Deborah Howell (Host): Information is power. This is the government working for you, actually, right?
Richard Reitherman, MD: Surprise!
Deborah Howell (Host): Exactly. Okay, when is genetic counseling recommended, Doctor?
Richard Reitherman, MD: There are specific guidelines for genetic counseling. And if a patient has a certain history in their family above a certain threshold, then genetic counseling is recommended. And genetic counseling is not genetic testing, so it's a filter. If you meet certain criteria, you're referred to the genetic counselor. The genetic counselor takes a more exacting history of family history of tumors, and then recommends blood testing if it needs to be performed. For example, a woman who is 40 years old and she goes in for her first mammogram and her mother was 40 and she was diagnosed with breast cancer, would be referred to genetic counseling to see if she met criteria for genetic blood testing, specifically we're talking about the infamous BRCA1 gene, BRCA2 gene.
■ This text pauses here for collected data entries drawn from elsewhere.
Lemma respects_assert (b : bool) : respects R P (assert_ b).
Proof. destruct b; [apply respects_ret | apply respects_raise]. Qed.

Lemma respects_bind {A B} (m : M A) (k : A -> M B) :
  respects R P m -> (forall a, respects R P (k a)) -> respects R P (bind m k).
Proof.
  intros Hm Hk s. unfold bind. destruct (Hm s) as (HR & tr & Htr & HP).
  destruct (m s) as [[a|e] s1]; cbn in *.
  - destruct (Hk a s1) as (HR' & tr' & Htr' & HP'). split.
    + by etrans.
    + exists (tr ++ tr'). rewrite Htr', Htr, app_assoc. split; [done|].
      rewrite forallb_app. by rewrite HP, HP'.
  - eauto.
Qed.

Lemma respects_attempt {A} (m : M A) :
  respects R P m -> respects R P (attempt m).
Proof.
  intros Hm s. unfold attempt. specialize (Hm s). by destruct (m s).
Qed.

Lemma respects_emit (e : Effect) : P e = true -> respects R P (emit e).
Proof.
  intros He s. split; [done|]. exists [e]. cbn. by rewrite He.
Qed.

Lemma respects_log lvl fmt args :
  P (Log lvl fmt args) = true -> respects R P (log lvl fmt args).
Proof. apply respects_emit. Qed.

Lemma respects_request (e : Effect) : P e = true -> respects R P (request e).
Proof.
  intros He s. split; [done|]. exists [e]. cbn. by rewrite He.
Qed.

Lemma respects_sleep (d : Qc) : P (Sleep d) = true -> respects R P (sleep d).
Proof.
  intros He s. unfold sleep. destruct (Qc_ltb d (ratio 0 1)).
  - apply respects_raise.
  - split; [done|]. exists [Sleep d]. cbn. by rewrite He.
Qed.

Lemma respects_for_each {A} (l : list A) (body : A -> M unit) :
  (forall a, respects R P (body a)) -> respects R P (for_each l body).
Proof.
  intros Hbody. induction l as [|a l IH]; cbn [for_each].
  - apply respects_ret.
  - apply respects_bind; [apply Hbody | intros _; apply IH].
Qed.

Lemma respects_fold_each {A B} (l : list A) (acc : B) (body : B -> A -> M B) :
  (forall b a, respects R P (body b a)) -> respects R P (fold_each l acc body).
Proof.
  intros Hbody. revert acc. induction l as [|a l IH]; intros acc; cbn [fold_each].
  - apply respects_ret.
  - apply respects_bind; [apply Hbody | intros acc'; apply IH].
Qed.

End Frame.

Create HintDb frame.

#[local] Hint Resolve respects_ret respects_raise respects_lift respects_get_self
  respects_get_world respects_time respects_assert respects_attempt : frame.
#[local] Hint Extern 0 (PreOrder _) => apply _ : frame.
#[local] Hint Extern 1 (respects _ _ (bind _ _)) =>
  apply respects_bind; [apply _| |intros] : frame.
#[local] Hint Extern 1 (respects _ _ (emit _)) =>
  apply respects_emit; [apply _|reflexivity] : frame.
#[local] Hint Extern 1 (respects _ _ (log _ _ _)) =>
  apply respects_log; [apply _|reflexivity] : frame.
#[local] Hint Extern 1 (respects _ _ (request _)) =>
  apply respects_request; [apply _|reflexivity] : frame.
#[local] Hint Extern 1 (respects _ _ (sleep _)) =>
  apply respects_sleep; [apply _|reflexivity] : frame.
#[local] Hint Extern 1 (respects _ _ (for_each _ _)) =>
  apply respects_for_each; [apply _|intros] : frame.
#[local] Hint Extern 1 (respects _ _ (fold_each _ _ _)) =>
  apply respects_fold_each; [apply _|intros] : frame.
#[local] Hint Extern 2 (respects _ _ (match ?x with _ => _ end)) =>
  destruct x : frame.
#[local] Hint Extern 2 (respects _ _ (if ?x then _ else _)) =>
  destruct x : frame.

Ltac frame := eauto 60 with frame.

(** ** random.shuffle *)

Section Shuffle.

Context {A : Type}.
Implicit Types (x : list A) (s : Session).

Lemma insert_head_Permutation x (j : nat) (a b : A) :
  x !! j = Some b -> b :: <[j:=a]> x ≡ₚ a :: x.
Proof.
  revert j. induction x as [|h t IH]; intros [|j] Hj; cbn in *; try done.
  - injection Hj as ->. apply Permutation_swap.
  - rewrite (Permutation_swap h b), (IH j Hj). apply Permutation_swap.
Qed.

Lemma swap_Permutation x (i j : nat) :
  (i < length x)%nat -> (j < length x)%nat ->
  exists x', swap x i j = Ok x' /\ x' ≡ₚ x.
Proof.
  intros Hi Hj. unfold swap.
  destruct (lookup_lt_is_Some_2 x i Hi) as [xi Hxi].
  destruct (lookup_lt_is_Some_2 x j Hj) as [xj Hxj].
  rewrite Hxi, Hxj. eexists. split; [done|].
  clear Hi Hj. revert i j Hxi Hxj.
  induction x as [|h t IH]; intros [|i] [|j] Hxi Hxj; cbn in *; try done.
  - injection Hxi as ->. by injection Hxj as ->.
  - injection Hxi as ->. by apply insert_head_Permutation.
  - injection Hxj as ->. by apply insert_head_Permutation.
  - by rewrite (IH i j).
Qed.

Lemma random_below_run (n : nat) s :
  random_below n s
  = (Ok (random (world s) (drawn (world s)) mod n)%nat,
     mkSession (self s) (set_drawn (world s) (S (drawn (world s))))).
Proof. done. Qed.

Lemma shuffle_down_Permutation (i : nat) x s :
  (i < length x)%nat ->
  exists x' s', shuffle_down i x s = (Ok x', s') /\ x' ≡ₚ x /\ self s' = self s.
Proof.
  revert x s. induction i as [|i IH]; intros x s Hi.
  - by exists x, s.
  - cbn [shuffle_down]. unfold bind at 1. rewrite random_below_run.
    set (j := (random (world s) (drawn (world s)) mod S (S i))%nat).
    assert (Hj : (j < length x)%nat).
    { pose proof (Nat.mod_upper_bound (random (world s) (drawn (world s)))
                    (S (S i))). lia. }
    destruct (swap_Permutation x (S i) j Hi Hj) as (x1 & Hswap & Hperm).
    unfold bind, lift. rewrite Hswap.
    destruct (IH x1 (mkSession (self s) (set_drawn (world s) (S (drawn (world s))))))
      as (x' & s' & Hrun & Hperm' & Hself).
    { apply Permutation_length in Hperm. lia. }
    exists x', s'. split; [done|]. split; [by etrans|done].
Qed.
Deborah Howell (Host): Okay. So know your family history. Very important. Do you have any other advice for women?
Richard Reitherman, MD: Well, I think knowing your family history is very important because it sets your risk. And we base all our imaging and complementary imaging in addition to mammography on risk. For example, if a woman has enough family history we will start screening her with mammograms earlier than 40 years of age. And everybody that comes to our facility, be they screening or diagnostic patients, receives an assessment of family history. Then the radiologist translates that into whether the woman should have additional testing or genetic counseling. So we assess every woman who comes in.
Deborah Howell (Host): That is great. Well, you know, it’s been really a pleasure to have you on the show. I really enjoyed hearing about the three different screening methods. I wasn't aware about the screening having no lumps, is why you're there in the first place, and that’s why you get what you get in terms of your mammogram, which we may dread, but we really do need, because it can lead us to some very, very important healthy information about our own bodies. Thank you so much, Dr. Reitherman, for taking the time to talk to us today about advances in breast screening methods and so much more. It's been a real pleasure to have you on the show.
Richard Reitherman, MD: You're welcome. Thank you.
Deborah Howell (Host): I’m Deborah Howell, join us again next time as we explore another Weekly Dose of Wellness brought to you by MemorialCare Health System. We hope you have a wonderful, safe and healthy week. Thanks so much for tuning in and have a fantastic day.
Published on Nov. 26, 2019
About 1 in 8 women in the US will develop invasive breast cancer during their lifetime. Although, death rates continue to decline due to the result of early detection through screening, awareness and improved treatment.
Dr. Richard Reitherman, MD reveals the advances in research that could alter the way breast cancer is diagnosed and treated.